While driving into work earlier this week, I heard a wonderful interview with Jim Dierke, principal of Visitation Valley Middle School here in San Francisco. VV is one of the poorest neighborhoods in the city, and this gentleman – who recently won a national middle school “principal of the year” award – has managed to increase attendance rates above 90%, get the kids engaged in their studies, and enlist the help of community service providers and donors. He’s a rock star, and the interview was inspiring.
But he had one concern: the 2001 “No Child Left Behind” law. While noting that increasing the focus on math and reading was probably healthy, he lamented that
these standards are very good, but they are in a very narrow scope. In order to meet [them], we’ve had to really narrow the focus of education. And so music, art, computer literacy, librarians, social workers… we’ve had to eliminate and pare down in order to put the emphasis on No Child Left Behind. At the same time, this has resulted in kids learning a little more in English and in math, which we want them to do, naturally, but it has narrowed their focus on becoming a well rounded, well educated person..
Like any good leader, he’s been hustling to raise money to bring some of this “soft” content back into his school, but he has been only partly successful.
His experience is not unique. The chart below shows the enrollment in San Diego School District music classes in 1999 and 2003 (before and after NCLB).
This, of course, is one of the big unforeseen consequences of quality measurement, at least in its present incarnation in healthcare. Even if the measures are all well grounded in science (and many of them are not, a point I’ll return to in the next few weeks), they inevitably cause people and organizations to play for the test.
At my hospitalist conference last week, this issue really struck home during a “Clinical Problem Solving Exercise” session. I presented an unknown case to Gurpreet (“Goop”) Dhaliwal, an assistant professor at our San Francisco VA Hospital. Goop is an astoundingly good diagnostician; he’s like Gregory House without the attitude. The case was hellishly complicated: culture-negative endocarditis, emboli everywhere – it had more twists and turns than Lombard Street; more red herrings than my grandma’s breakfast table. As usual, Goop was all over it, combining astounding deductive abilities (and a preternatural ability to think on his feet in front of 600 people; I would aspirate if put in a similar situation) with a fund of knowledge that would do Google proud.
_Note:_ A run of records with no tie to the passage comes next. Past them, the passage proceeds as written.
Definition startAnimation (mazeGraph : Graph) (heuristic : gmap string Z)
    (speed : Z) (explored path : option (list string)) (algorithm : string)
    (st : Animation) : Completion Animation :=
  match generateAlgorithmSteps mazeGraph heuristic algorithm explored path with
  | Throw e t =>
      Throw e
        {| animationInterval := animationInterval st;
           currentAnimationStep := currentAnimationStep st;
           exploredNodes := explored;
           pathNodes := path;
           shown := t |}
  | Normal t =>
      Normal
        {| animationInterval := Some (mkTimer (animationDelay speed));
           currentAnimationStep := 0;
           exploredNodes := explored;
           pathNodes := path;
           shown := t |}
  end.

Section Tick.
(** The page: [Some e] when the call raises [e]. *)
Variable page : Instr → option Exn.

(** Calls made one after the other; the first that raises ends the
    handler.  The calls made are returned with the exception. *)
Fixpoint perform (calls : list Instr) : list Instr * option Exn :=
  match calls with
  | [] => ([], None)
  | c :: calls' =>
      match page c with
      | Some e => ([c], Some e)
      | None => let r := perform calls' in (c :: r.1, r.2)
      end
  end.

Definition advance (st : Animation) : Animation :=
  {| animationInterval := animationInterval st;
     currentAnimationStep := S (currentAnimationStep st);
     exploredNodes := exploredNodes st;
     pathNodes := pathNodes st;
     shown := shown st |}.

(** [clearInterval(animationInterval); animationInterval = null] *)
Definition complete (st : Animation) : Animation :=
  {| animationInterval := None;
     currentAnimationStep := currentAnimationStep st;
     exploredNodes := exploredNodes st;
     pathNodes := pathNodes st;
     shown := shown st |}.

(** The handler's calls followed by [currentAnimationStep++]. *)
Definition phase (calls : list Instr) (st : Animation)
    : Completion Animation * list Instr :=
  match perform calls with
  | (done, Some e) => (Throw e st, done)
  | (done, None) => (Normal (advance st), done)
  end.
Believe me, if you came into the hospital really sick and you had a choice, you’d want Goop, and not me, to be your doctor. But I might well do better on the publicly reported quality measures. After all, they aren’t rocket science: performing well on them can be accomplished with a good checklist or, better yet, a computer system that hardwires them in place (though this isn’t as easy as it sounds).
I’m afraid that Goop’s diagnostic acumen might well be healthcare’s music class: extraordinarily impressive, really quite beautiful in a way, but way off the measurement radar screen. If our students get the message that Goop’s kind of clinical intelligence and diagnostic ability are unimportant (after all, they don’t seem to be part of what we’re calling “quality”), I think you can guess what will happen over time. Clinical “artists and musicians” will become extinct.
That, my friends, will be a big loss.